▸ Work item
Of all the lines below, return only those starting with the line holding "apply IH; [done|lia|lia|done]." and going on through the line holding "destruct (below_at items", exactly as written.

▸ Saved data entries
..........

(** The flat list of a menu is well formed when only its groups are at depth 0. *)
Fixpoint depths_ok (m : menu) : bool :=
  match m with
  | Node i l => (bool_decide (kind i = "group"%string) || (0 <? depth i)) && forallb depths_ok l
  end.

(** The entries of a part of the menu that starts at [n], below [up]: parents come
    before, and depths are positive but for groups. *)
Definition fits (up : option nat) (n : nat) (f : list entry) : Prop :=
  ∀ j e, f !! j = Some e →
    (parent e = up ∨ ∃ p, parent e = Some p ∧ (n ≤ p < n + j)%nat) ∧ (kind (what e) ≠ "group"%string → 0 < depth (what e)).

Lemma fits_list up n l :
  Forall (λ m, ∀ up n, fits up n (flat up n m)) l → fits up n (flat_list (flat up) n l).
Proof.
  intros H. revert n. induction H as [|m l Hm _ IH]; intros n j e; [done|]. cbn [flat_list]. intros He.
  apply lookup_app_Some in He as [He|[Hlen He]]; [by apply (Hm up n)|].
  destruct (IH _ _ _ He) as [[?|(p & ? & ?)] Hd]; split; try done; [by left|right; exists p; split; [done|lia]].
Qed.

Lemma flat_fits m up n : depths_ok m = true → fits up n (flat up n m).
Proof.
  revert up n. induction m as [i l IH] using menu_ind. intros up n [Hi Hl]%andb_true_iff j e. cbn [flat].
  destruct j as [|j]; cbn; [intros [= <-]; cbn; split; [by left|]; intros Hk; apply orb_true_iff in Hi as [H%bool_decide_eq_true|H]; [done|by apply Z.ltb_lt]|].
  assert (fits (Some n) (S n) (flat_list (flat (Some n)) (S n) l)) as Hf.
  { apply fits_list. rewrite Forall_forall in IH |- *. intros m Hm up' n'. apply IH; [done|].
    by eapply forallb_forall in Hl; [exact Hl|apply list_elem_of_In]. }
  intros He. destruct (Hf j e He) as [[Hp|(p & Hp & ?)] Hd]; (split; [right|done]); [exists n|exists p]; (split; [done|lia]).
Qed.

Lemma flat_well_formed l : forallb depths_ok l = true → well_formed (flat_all l).
Proof.
  intros Hl. assert (fits None 0 (flat_all l)) as Hf.
  { apply fits_list. apply Forall_forall. intros m Hm up n. apply flat_fits. by eapply forallb_forall in Hl; [exact Hl|apply list_elem_of_In]. }
  split; intros k e.
  - intros p He Hp. destruct (Hf k e He) as [[H|(p' & H & ?)] _]; rewrite H in Hp; [done|]. injection Hp as ->. lia.
  - intros He. by apply (Hf k e He).
Qed.

(** Whatever is clicked, scrolled to or asked for by the address of the page,
    in any order: at most one item is active, it is the one the store remembers and
    it is no group, and exactly the groups, the active item and what is above it
    are expanded (operations have nothing to expand), but for the active item where a
    click has folded it. *)
Theorem menu_consistent l menuToggle events :
  forallb depths_ok l = true →
  consistent (flat_all l) menuToggle (foldl (handle (flat_all l) menuToggle) (initial (flat_all l)) events).
Proof. intros Hl. by apply events_consistent, flat_well_formed. Qed.

Definition sample_menu : list menu :=
  [Node {| id := "group/pets"; name := "Pets"; kind := "group"; depth := 0 |}
     [Node {| id := "tag/dog"; name := "dog"; kind := "tag"; depth := 1 |}
        [Node {| id := "tag/dog/get"; name := "Get"; kind := "operation"; depth := 2 |} []]];
   Node {| id := "tag/cat"; name := "cat"; kind := "tag"; depth := 1 |} []]%string.
Definition sample_items : list entry := flat_all sample_menu.
Lemma menu_consistent_witness :
  let s := foldl (handle sample_items true) (initial sample_items) [Click 2; Address "tag/cat"; Click 0; Toggle; Click 2; Click 2] in
  consistent sample_items true s ∧ activeItemIdx s = 2 ∧ expanded s = {[0%nat; 1%nat]}.
Proof.
  split; [apply (menu_consistent sample_menu); reflexivity|]. vm_compute. split; reflexivity.
Defined.

(** ** What is above the active item *)

Section above.
Context (items : list entry).

(** [up j k]: [j] is what [k] is directly in. *)
Definition up (j k : nat) : Prop := ∃ e, items !! k = Some e ∧ parent e = Some j.

Lemma chain_complete : well_formed items → ∀ k fuel j,
  (k < fuel)%nat → (k < length items)%nat → rtc (flip up) k j → j ∈ chain items fuel k.
Proof.
  intros Hwf k. induction (lt_wf k) as [k _ IH]. intros fuel j Hf Hk Hj. destruct fuel as [|fuel]; [lia|]. cbn [chain].
  apply lookup_lt_is_Some in Hk as [e He]. rewrite He. inversion Hj as [|? p ? (e' & He' & Hp) Hpj]; subst; [by left|right].
  simplify_eq. rewrite Hp. pose proof (parent_before items Hwf k e p He Hp). apply lookup_lt_Some in He.
  apply IH; [done|lia|lia|done].
Qed.
End above.

(** After any events, what is above the active item, up to the top of the
    menu, is expanded, so that the active item can be seen. *)
Theorem active_visible l menuToggle events k j :
  forallb depths_ok l = true →
  let items := flat_all l in
  let s := foldl (handle items menuToggle) (initial items) events in
  k ∈ active s → rtc (flip (up items)) k j → j ≠ k → ¬ is_operation items j → j ∈ expanded s.
Proof.
  intros Hl items s Hk Hj Hne Ho. pose proof (flat_well_formed l Hl) as Hwf.
  destruct (events_consistent items menuToggle events Hwf) as [(_ & Ha & _)|(k' & Hk' & _ & _ & Ha & Hx)]; fold s in Ha; rewrite Ha in Hk; [set_solver|].
  apply elem_of_singleton in Hk as ->. fold s in Hx. assert (j ∈ open_above items k') as Hin; [|destruct Hx as [-> |[_ ->]]; set_solver]. unfold open_above.
  apply elem_of_filter. split; [done|]. unfold line. apply elem_of_list_to_set. apply chain_complete; [done|lia|done|done].
Qed.
Lemma active_visible_witness :
  let s := foldl (handle sample_items true) (initial sample_items) [Click 2] in 1%nat ∈ expanded s.
Proof.
  apply (active_visible sample_menu true [Click 2] 2 1).
  - reflexivity.
  - vm_compute. reflexivity.
  - apply rtc_once. eexists. split; reflexivity.
  - lia.
  - intros H. discriminate H.
Defined.

(** ** Scrolling *)

Section scroll.
Context (items : list entry) (below above : nat → bool).

Lemma scroll_down fuel n :
  -1 <= n → n < Z.of_nat (length items) ∨ n = -1 → (Z.to_nat (last_index items - n) < fuel)%nat →
  ∃ m, scroll_from items below above fuel true n = Some m ∧ n <= m ∧ (m <= last_index items ∨ m = n) ∧
       (last_index items <= m ∨ below_at items below (m + 1) = true) ∧ ∀ j, n < j <= m → below_at items below j = false.
Proof.
  revert n. induction fuel as [|fuel IH]; intros n Hn Hlen Hf; [lia|]. cbn [scroll_from]. rewrite orb_true_r, andb_true_r. cbn [andb].
  destruct (Z.leb_spec (last_index items) n) as [Hl|Hl]; cbn [negb]; [exists n; split_and!; [done|lia|by right|by left|lia]|].
  destruct (below_at items below (n + 1)) eqn:E; [exists n; split_and!; [done|lia|by right|by right|lia]|].
  destruct (IH (n + 1)) as (m & Hm & Hnm & Hml & Hstop & Hskip); [lia|unfold last_index in *; lia|lia|].
  exists m. split_and!; [done|lia|lia|done|]. intros j Hj. destruct (decide (j = n + 1)) as [->|]; [done|]. apply Hskip. lia.
Qed.

Lemma scroll_up fuel n :
  -1 <= n → (Z.to_nat (n + 1) < fuel)%nat →
  ∃ m, scroll_from items below above fuel false n = Some m ∧ -1 <= m <= n ∧
       (m = -1 ∨ above_at items above m = true) ∧ ∀ j, m < j <= n → above_at items above j = false.
Proof.
  revert n. induction fuel as [|fuel IH]; intros n Hn Hf; [lia|]. cbn [scroll_from]. rewrite orb_false_r, andb_false_r. cbn [andb negb].
  rewrite andb_true_r. destruct (Z.eqb_spec n (-1)) as [->|Hne]; cbn [negb]; [exists (-1); split_and!; [done|lia|lia|by left|lia]|].
  destruct (above_at items above n) eqn:E; [exists n; split_and!; [done|lia|lia|by right|lia]|].
  destruct (IH (n - 1)) as (m & Hm & Hnm & Hstop & Hskip); [lia|lia|].
  exists m. split_and!; [done|lia|lia|done|]. intros j Hj. destruct (decide (j = n)) as [->|]; [done|]. apply Hskip. lia.
Qed.

(** The search for the item at the top of the window ends from every position
    the store can have. Scrolling down it stops before the first item further on
    that is below the top, or at the last one; scrolling up at the first item
    further back that is above the top, or before the first one. *)
Theorem scroll_ends n down :
  -1 <= n < Z.of_nat (length items) →
  ∃ m, scroll_from items below above (rounds items) down n = Some m ∧ -1 <= m < Z.of_nat (length items) ∧
    if down then n <= m ∧ (m = last_index items ∨ below_at items below (m + 1) = true) ∧
                 ∀ j, n < j <= m → below_at items below j = false
    else m <= n ∧ (m = -1 ∨ above_at items above m = true) ∧ ∀ j, m < j <= n → above_at items above j = false.
Proof.
  intros Hn. unfold rounds. destruct down.
  - destruct (scroll_down (S (length items)) n) as (m & Hm & Hnm & Hml & Hstop & Hskip); [lia|left; lia|unfold last_index; lia|].
    exists m. unfold last_index in *. split_and!; [done|lia|lia|lia| |done]. destruct Hstop as [|]; [left; lia|by right].
  - destruct (scroll_up (S (length items)) n) as (m & Hm & Hnm & Hstop & Hskip); [lia|lia|].
    exists m. split_and!; [done|lia|lia|lia|done|done].
Qed.
End scroll.
Lemma scroll_ends_witness :
  ∃ m, scroll_from sample_items (Nat.eqb 3) (λ _, false) (rounds sample_items) true 0 = Some m ∧ -1 <= m < 4 ∧
    0 <= m ∧ (m = 3 ∨ below_at sample_items (Nat.eqb 3) (m + 1) = true) ∧
    ∀ j, 0 < j <= m → below_at sample_items (Nat.eqb 3) j = false.
Proof. apply (scroll_ends sample_items (Nat.eqb 3) (λ _, false) 0 true). cbn. lia. Defined.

..........

▸ Response to this task
  apply IH; [done|lia|lia|done].
Qed.
End above.

(** After any events, what is above the active item, up to the top of the
    menu, is expanded, so that the active item can be seen. *)
Theorem active_visible l menuToggle events k j :
  forallb depths_ok l = true →
  let items := flat_all l in
  let s := foldl (handle items menuToggle) (initial items) events in
  k ∈ active s → rtc (flip (up items)) k j → j ≠ k → ¬ is_operation items j → j ∈ expanded s.
Proof.
  intros Hl items s Hk Hj Hne Ho. pose proof (flat_well_formed l Hl) as Hwf.
  destruct (events_consistent items menuToggle events Hwf) as [(_ & Ha & _)|(k' & Hk' & _ & _ & Ha & Hx)]; fold s in Ha; rewrite Ha in Hk; [set_solver|].
  apply elem_of_singleton in Hk as ->. fold s in Hx. assert (j ∈ open_above items k') as Hin; [|destruct Hx as [-> |[_ ->]]; set_solver]. unfold open_above.
  apply elem_of_filter. split; [done|]. unfold line. apply elem_of_list_to_set. apply chain_complete; [done|lia|done|done].
Qed.
Lemma active_visible_witness :
  let s := foldl (handle sample_items true) (initial sample_items) [Click 2] in 1%nat ∈ expanded s.
Proof.
  apply (active_visible sample_menu true [Click 2] 2 1).
  - reflexivity.
  - vm_compute. reflexivity.
  - apply rtc_once. eexists. split; reflexivity.
  - lia.
  - intros H. discriminate H.
Defined.

(** ** Scrolling *)

Section scroll.
Context (items : list entry) (below above : nat → bool).

Lemma scroll_down fuel n :
  -1 <= n → n < Z.of_nat (length items) ∨ n = -1 → (Z.to_nat (last_index items - n) < fuel)%nat →
  ∃ m, scroll_from items below above fuel true n = Some m ∧ n <= m ∧ (m <= last_index items ∨ m = n) ∧
       (last_index items <= m ∨ below_at items below (m + 1) = true) ∧ ∀ j, n < j <= m → below_at items below j = false.
Proof.
  revert n. induction fuel as [|fuel IH]; intros n Hn Hlen Hf; [lia|]. cbn [scroll_from]. rewrite orb_true_r, andb_true_r. cbn [andb].
  destruct (Z.leb_spec (last_index items) n) as [Hl|Hl]; cbn [negb]; [exists n; split_and!; [done|lia|by right|by left|lia]|].
  destruct (below_at items below (n + 1)) eqn:E; [exists n; split_and!; [done|lia|by right|by right|lia]|].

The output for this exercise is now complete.